(Stored data entries)
::::

Lemma digits_le_prec p k : 0 ≤ k → Zpos p < 2 ^ k → digits p ≤ k.
Proof.
  intros Hk H. pose proof (digits_bounds p) as [H1 _].
  assert (digits p - 1 < k) by (apply (Z.pow_lt_mono_r_iff 2); lia). lia.
Qed.

Lemma iter_pos_nat {A} (f : A → A) n x : iter_pos f n x = Nat.iter (Pos.to_nat n) f x.
Proof.
  revert x. induction n as [n IH|n IH|]; intros x; cbn [iter_pos]; [| |done].
  - rewrite !IH, <- Nat.iter_add, <- Nat.iter_succ_r.
    enough (Pos.to_nat (xI n) = S (Pos.to_nat n + Pos.to_nat n)) as -> by done. lia.
  - rewrite !IH, <- Nat.iter_add.
    enough (Pos.to_nat (xO n) = Pos.to_nat n + Pos.to_nat n)%nat as -> by done. lia.
Qed.

(** Shifting out zeros loses nothing. *)
Lemma shr_exact p q n :
  Zpos q = Zpos p * 2 ^ Z.of_nat n →
  Nat.iter n shr_1 {| shr_m := Zpos q; shr_r := false; shr_s := false |} =
  {| shr_m := Zpos p; shr_r := false; shr_s := false |}.
Proof.
  revert q. induction n as [|n IH]; intros q Hq.
  - simpl in *. do 2 f_equal. lia.
  - rewrite Nat2Z.inj_succ, Z.pow_succ_r in Hq by lia.
    rewrite Nat.iter_succ_r.
    destruct q as [q|q|]; [lia| |lia]. simpl. apply IH.
    rewrite (Pos2Z.inj_xO q) in Hq. lia.
Qed.

Lemma shr_fexp_exact p q n e :
  0 ≤ n → Zpos q = Zpos p * 2 ^ n → f_exp (digits q + e) = e + n →
  shr_fexp f_prec f_emax (Zpos q) e loc_Exact =
  ({| shr_m := Zpos p; shr_r := false; shr_s := false |}, e + n).
Proof.
  intros Hn Hq He. unfold shr_fexp. simpl Zdigits2. rewrite He.
  replace (e + n - e) with n by lia. simpl shr_record_of_loc.
  destruct n as [|n|n]; [|simpl|lia].
  - assert (q = p) as -> by (simpl in Hq; lia). by rewrite Z.add_0_r.
  - f_equal. rewrite iter_pos_nat. apply shr_exact. by rewrite positive_nat_Z.
Qed.
(* ===== verification/Avocado.v ===== *)
(** * The test harness

    The effects of a test: commands, files, library calls, logging, random numbers
    and exceptions.  A test method is a computation [M W S A]: it reads and changes
    the world [W] (the machine under test, the HMC, the network), appends to the
    trace of what it did, updates the attributes of [self] (a record [S]) and returns
    or raises.

    What is not in this repository is a parameter: the class [Env] has the functions
    of avocado ([process], [Session], [params]) and the operating system that the
    tests call, over an arbitrary world.  A call that raises in the environment raises
    in the test. *)

From S2P Require Import Prelude PyStr PyFloat PyVal.
Open Scope Z_scope.

(** ** Events *)

Inductive level := Debug | Info | Warning | Error.

(** Keyword arguments of the [process] functions. *)
Inductive flag := Shell | Sudo | IgnoreStatus.

(** What a test does, in order: local commands, commands on a remote session, calls
    into a library, log lines. *)
Inductive event :=
| EvRun (cmd : string) (flags : list flag)
| EvSsh (host cmd : string)
| EvCall (fn : string) (args : list pyval)
| EvLog (l : level) (msg : string).

Record cmd_result := CmdResult { exit_status : Z; stdout_text : string }.

(** ** The environment *)

Class Env (W : Type) := {
  (* avocado.utils.process *)
  env_run : string → list flag → W → result cmd_result * W;
  env_system : string → list flag → W → result Z * W;
  env_system_output : string → list flag → W → result string * W;
  (* avocado.utils.ssh.Session(host).cmd; True when connect() succeeds *)
  env_ssh : string → string → W → result cmd_result * W;
  env_connect : pyval → pyval → pyval → W → result bool * W;
  (* str() of a CmdResult *)
  env_show : cmd_result → string;
  (* self.params.get(key, default) *)
  env_param : string → pyval → pyval;
  (* the file system *)
  env_exists : string → W → bool * W;
  env_read : string → W → result string * W;
  env_append : string → string → W → result () * W;
  env_remove : string → W → result () * W;
  (* the state of the random module: an integer per draw *)
  env_random : W → Z * W;
}.

(** ** Computations *)

Record pstate (W S : Type) := PState { ps_world : W; ps_trace : list event; ps_self : S }.
Arguments PState {W S}.
Arguments ps_world {W S}.
Arguments ps_trace {W S}.
Arguments ps_self {W S}.

Definition M (W S A : Type) : Type := pstate W S → result A * pstate W S.

#[export] Instance M_ret {W S} : MRet (M W S) := λ A a s, (Ret a, s).
#[export] Instance M_bind {W S} : MBind (M W S) := λ A B f m s,
  match m s with
  | (Ret a, s') => f a s'
  | (Raise e, s') => (Raise e, s')
  end.

Section computations.
Context {W S : Type}.
Implicit Types (s : pstate W S).

Definition lift {A} (r : result A) : M W S A := λ s, (r, s).

Definition throw {A} (c : exn_class) (msg : string) : M W S A := lift (raise_ c msg).

(** [self.fail(msg)] and [self.cancel(msg)] *)
Definition test_fail {A} (msg : string) : M W S A := throw TestFail msg.
Definition test_cancel {A} (msg : string) : M W S A := throw TestCancel msg.

(** Reading and updating the attributes of [self]. *)
Definition gets {A} (f : S → A) : M W S A := λ s, (Ret (f (ps_self s)), s).
Definition modify (f : S → S) : M W S () :=
  λ s, (Ret (), PState (ps_world s) (ps_trace s) (f (ps_self s))).

(** An attribute that may not be set yet. *)
Definition attr {A} (name : string) (f : S → option A) : M W S A :=
  λ s, (match f (ps_self s) with
        | Some a => Ret a
        | None => raise_ AttributeError name
        end, s).

(** One call into the environment, recorded in the trace. *)
Definition ext {A} (ev : event) (f : W → result A * W) : M W S A := λ s,
  let '(r, w) := f (ps_world s) in (r, PState w (ps_trace s ++ [ev]) (ps_self s)).

(** A call that is not recorded: reading files or the random state. *)
Definition silent {A} (f : W → result A * W) : M W S A := λ s,
  let '(r, w) := f (ps_world s) in (r, PState w (ps_trace s) (ps_self s)).

Definition log (l : level) (msg : string) : M W S () := ext (EvLog l msg) (λ w, (Ret (), w)).

(** [try: m except <class satisfying p>: h] *)
Definition try_except {A} (m : M W S A) (p : exn_class → bool) (h : exn → M W S A) : M W S A :=
  λ s, match m s with
       | (Ret a, s') => (Ret a, s')
       | (Raise e, s') => if p (ex_class e) then h e s' else (Raise e, s')
       end.

(** [try: m finally: fin] *)
Definition try_finally {A} (m : M W S A) (fin : M W S ()) : M W S A :=
  λ s, let '(r, s') := m s in
       match fin s' with
       | (Ret _, s'') => (r, s'')
       | (Raise e, s'') => (Raise e, s'')
       end.

Definition when (b : bool) (m : M W S ()) : M W S () := if b then m else mret ().

Fixpoint for_each {X} (l : list X) (body : X → M W S ()) : M W S () :=
  match l with
  | [] => mret ()
  | x :: l' => body x ;; for_each l' body
  end.

(** A loop that carries local variables. *)
Fixpoint for_acc {X B} (l : list X) (b : B) (body : B → X → M W S B) : M W S B :=
  match l with
  | [] => mret b
  | x :: l' => b' ← body b x; for_acc l' b' body
  end.

(** Running a method of another object [o], which is returned in its new state. *)
Definition call_on {T A} (o : T) (m : M W T A) : M W S (A * T) := λ s,
  let '(r, s') := m (PState (ps_world s) (ps_trace s) o) in
  (match r with Ret a => Ret (a, ps_self s') | Raise e => Raise e end,
   PState (ps_world s') (ps_trace s') (ps_self s)).

(** ** Library calls *)

Context {HE : Env W}.

Definition process_run (cmd : string) (fl : list flag) : M W S cmd_result :=
  ext (EvRun cmd fl) (env_run cmd fl).
Definition process_system (cmd : string) (fl : list flag) : M W S Z :=
  ext (EvRun cmd fl) (env_system cmd fl).
Definition process_system_output (cmd : string) (fl : list flag) : M W S string :=
  ext (EvRun cmd fl) (env_system_output cmd fl).
Definition ssh_cmd (host cmd : string) : M W S cmd_result :=
  ext (EvSsh host cmd) (env_ssh host cmd).

Definition get_param (key : string) (default : pyval) : M W S pyval :=
  mret (env_param key default).

Definition path_exists (path : string) : M W S bool :=
  silent (λ w, let '(b, w') := env_exists path w in (Ret b, w')).
Definition read_file (path : string) : M W S string := silent (env_read path).

(** [time.sleep(v)] *)
Definition sleep (v : pyval) : M W S () :=
  match as_num v with
  | Some n => if num_lt n (NInt 0) then throw ValueError "sleep length must be non-negative"
              else ext (EvCall "time.sleep" [v]) (λ w, (Ret (), w))
  | None => throw TypeError "sleep"
  end.

(** [random.randint(a, b)]: a draw brought into the interval. *)
Definition randint (a b : Z) : M W S Z :=
  if b <? a then throw ValueError "empty range for randrange()"
  else silent (λ w, let '(x, w') := env_random w in (Ret (a + x mod (b - a + 1)), w')).

(** [random.choice(l)] *)
Definition choice {A} (l : list A) : M W S A :=
  match l with
  | [] => throw IndexError "Cannot choose from an empty sequence"
  | x :: _ =>
      i ← randint 0 (Z.of_nat (length l) - 1);
      mret (default x (l !! Z.to_nat i))
  end.

(** [random.sample(l, k)]: [k] times a choice among what is left. *)
Fixpoint sample_nat {A} (l : list A) (k : nat) : M W S (list A) :=
  match k with
  | O => mret []
  | Datatypes.S k' =>
      i ← randint 0 (Z.of_nat (length l) - 1);
      match l !! Z.to_nat i with
      | Some x => r ← sample_nat (delete (Z.to_nat i) l) k'; mret (x :: r)
      | None => throw IndexError "sample"
      end
  end.

Definition sample {A} (l : list A) (k : Z) : M W S (list A) :=
  if (k <? 0) || (Z.of_nat (length l) <? k)
  then throw ValueError "Sample larger than population or is negative"
  else sample_nat l (Z.to_nat k).
End computations.

(** [self.log.info(format, ...)]: an exception while formatting is not raised, and nothing
    is logged. *)
Definition log_fmt {W S} (l : level) (text : result string) : M W S () :=
  match text with Ret s => log l s | Raise _ => mret () end.

Abbreviation log_debug := (log Debug).
Abbreviation log_info := (log Info).
Abbreviation log_warning := (log Warning).
Abbreviation log_error := (log Error).

(** [except Exception], which [TestFail] and [TestCancel] are subclasses of. *)
Definition any_exn (c : exn_class) : bool := true.

(** ** Verdicts *)

Inductive verdict := PASS | FAIL | CANCEL | ERROR.

(** What avocado reports for a test method that returned or raised. *)
Definition verdict_of {A} (r : result A) : verdict :=
  match r with
  | Ret _ => PASS
  | Raise e => match ex_class e with
               | TestFail => FAIL
               | TestCancel => CANCEL
               | _ => ERROR
               end
  end.

(** ** A quiet environment

    Every command succeeds and prints what the function [answer] says; files are empty
    and the parameters have their defaults.  The world counts the commands. *)

Section quiet.
Context (answer : string → Z → string).

Definition quiet_run {A} (f : string → A) (cmd : string) (w : Z) : result A * Z :=
  (Ret (f (answer cmd w)), w + 1).

Definition quiet_env : Env Z := {|
  env_run := λ cmd _, quiet_run (CmdResult 0) cmd;
  env_system := λ cmd _, quiet_run (λ _, 0) cmd;
  env_system_output := λ cmd _, quiet_run id cmd;
  env_ssh := λ _ cmd, quiet_run (CmdResult 0) cmd;
  env_connect := λ _ _ _ w, (Ret true, w);
  env_show := λ r, stdout_text r;
  env_param := λ _ d, d;
  env_exists := λ _ w, (true, w);
  env_read := λ _ w, (Ret ""%string, w);
  env_append := λ _ _ w, (Ret (), w);
  env_remove := λ _ w, (Ret (), w);
  env_random := λ w, (w, w + 1);
|}.
End quiet.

::::

- Work to complete
Reproduce each line of the records in which the string "rewrite" appears.

- Task answer
  - rewrite !IH, <- Nat.iter_add, <- Nat.iter_succ_r.
  - rewrite !IH, <- Nat.iter_add.
  - rewrite Nat2Z.inj_succ, Z.pow_succ_r in Hq by lia.
    rewrite Nat.iter_succ_r.
    rewrite (Pos2Z.inj_xO q) in Hq. lia.
  intros Hn Hq He. unfold shr_fexp. simpl Zdigits2. rewrite He.
  - assert (q = p) as -> by (simpl in Hq; lia). by rewrite Z.add_0_r.
  - f_equal. rewrite iter_pos_nat. apply shr_exact. by rewrite positive_nat_Z.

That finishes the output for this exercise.